- From: Sylvain Galineau <sylvaing@microsoft.com>
- Date: Thu, 15 Nov 2012 01:42:38 +0000
- To: "Belov, Charles" <Charles.Belov@sfmta.com>, Tab Atkins Jr. <jackalmage@gmail.com>
- CC: Boris Zbarsky <bzbarsky@mit.edu>, "www-style@w3.org" <www-style@w3.org>
[Belov, Charles:] > > It would be a problem if a browser vendor chose to do that, specifically > because it would require horizontal scrolling to read each line of a > zoomed paragraph. The spec needs to require that zoom-and-reflow be > available. No. We do not define browser UI or user experience. Many phone and tablet browsers do not support zoom-and-reflow today. (But they support interactions such as double-tap zoom to quickly fit the designated content into your physical viewport and avoid horizontal scrolling, for instance). There are just too many possible scenarios and environments - in terms of device types, inputs/outputs, ebook vs. magazines vs. web sites vs. apps - to force anything on all UAs. And, quite frankly, little evidence that it is needed. > > > In the meantime we still need to agree on the interactions of this > > property with reality. > > > [Belov, Charles:] > >> What would be nice is if the end user has the choice as to whether > >> zoom occurs with or without reflow.

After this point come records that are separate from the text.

(** * MolPic: a shallow embedding of the rendering glue and its properties

    The development follows the three Python modules of the package:
    - [molpic/cli.py]      the classifier, the grid parser and the batch driver,
    - [molpic/core.py]     the single-molecule and grid renderers, title injection,
    - [molpic/resolve.py]  the PubChem name resolver,
    and the classifier line of [app_streamlit.py].

    Python strings are modelled by [string]; a character is a code point
    below 256.  RDKit, Pillow, PubChemPy, pandas and the file system are the
    environment: they are represented by a record of oracles ([Env]), and
    every call the program makes to them is recorded in the world. *)

From Stdlib Require Import List String Ascii Bool Arith ZArith NArith Lia.
From Stdlib Require Import Sorting Permutation.
From Stdlib Require Import DecimalString DecimalNat DecimalN DecimalZ DecimalPos.
Import ListNotations.

Local Open Scope string_scope.
Local Open Scope bool_scope.

(* ================================================================= *)
(** ** Python string primitives *)

Module PyStr.

Definition chars (s : string) : list ascii := list_ascii_of_string s.

(** The double quote and the line feed, which the markup templates use. *)
Definition dq : string := String "034"%char EmptyString.
Definition nl : string := String "010"%char EmptyString.

(** [str.isspace] on one code point below 256: TAB..CR, FS..US, SPACE,
    NEL and NBSP. *)
Definition isspace (c : ascii) : bool :=
  let n := nat_of_ascii c in
  (((9 <=? n) && (n <=? 13)) || ((28 <=? n) && (n <=? 32))
   || (n =? 133) || (n =? 160))%nat.

Definition isdigit (c : ascii) : bool :=
  let n := nat_of_ascii c in ((48 <=? n) && (n <=? 57))%nat.

(** [c in s] for a one-character [c]. *)
Fixpoint contains_char (c : ascii) (s : string) : bool :=
  match s with
  | EmptyString => false
  | String d s' => Ascii.eqb c d || contains_char c s'
  end.

(** [any(p(c) for c in s)] and [all(p(c) for c in s)]. *)
Fixpoint any (p : ascii -> bool) (s : string) : bool :=
  match s with
  | EmptyString => false
  | String c s' => p c || any p s'
  end.

Fixpoint all (p : ascii -> bool) (s : string) : bool :=
  match s with
  | EmptyString => true
  | String c s' => p c && all p s'
  end.

Fixpoint lstrip (s : string) : string :=
  match s with
  | EmptyString => EmptyString
  | String c s' => if isspace c then lstrip s' else s
  end.

(** [rstrip] keeps a character when something that is kept follows it or
    when it is not white space. *)
Fixpoint rstrip (s : string) : string :=
  match s with
  | EmptyString => EmptyString
  | String c s' =>
      match rstrip s' with
      | EmptyString => if isspace c then EmptyString else String c EmptyString
      | r => String c r
      end
  end.

Definition strip (s : string) : string := rstrip (lstrip s).

(** [str.lower] on code points below 256: A..Z and the Latin-1 capitals. *)
Definition lower_char (c : ascii) : ascii :=
  let n := nat_of_ascii c in
  if (((65 <=? n) && (n <=? 90))
      || ((192 <=? n) && (n <=? 222) && negb (n =? 215)))%nat
  then ascii_of_nat (n + 32) else c.

Fixpoint lower (s : string) : string :=
  match s with
  | EmptyString => EmptyString
  | String c s' => String (lower_char c) (lower s')
  end.

(** [s.replace(old, new)] for a one-character [old]. *)
Fixpoint replace_char (old : ascii) (new : string) (s : string) : string :=
  match s with
  | EmptyString => EmptyString
  | String c s' =>
      if Ascii.eqb c old then new ++ replace_char old new s'
      else String c (replace_char old new s')
  end.

(** [s[:n]]. *)
Fixpoint take (n : nat) (s : string) : string :=
  match n, s with
  | S n', String c s' => String c (take n' s')
  | _, _ => EmptyString
  end.

(** [sep.join(l)]. *)
Fixpoint join (sep : string) (l : list string) : string :=
  match l with
  | [] => EmptyString
  | [x] => x
  | x :: l' => x ++ sep ++ join sep l'
  end.

(** [s.startswith(p)] returning the rest of [s]. *)
Fixpoint strip_prefix (p s : string) : option string :=
  match p, s with
  | EmptyString, _ => Some s
  | String a p', String b s' =>
      if Ascii.eqb a b then strip_prefix p' s' else None
  | String _ _, EmptyString => None
  end.

(** [s.find(p) != -1]. *)
Fixpoint has_substring (p s : string) : bool :=
  match strip_prefix p s with
  | Some _ => true
  | None =>
      match s with
      | EmptyString => false
      | String _ s' => has_substring p s'
      end
  end.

Specifically, zoom with reflow > >> obviates the need to scroll horizontally multiple times in order to > >> read a single paragraph. On the other hand, zoom without reflow is > >> good for navigation pages. > > > > That's a user experience issue that is orthogonal to the question of > > how this property should behave. > > It wouldn't be orthogonal if the use cannot force reflow-type zooming with > their personal style sheet, so that would seem (to me) to be a > requirement. > Whether and how the property should react to commonly implemented zoom models is 100% orthogonal to whether browsers should support a particular zoom model. If you want to keep discussing this topic, please start a new thread. Thank you.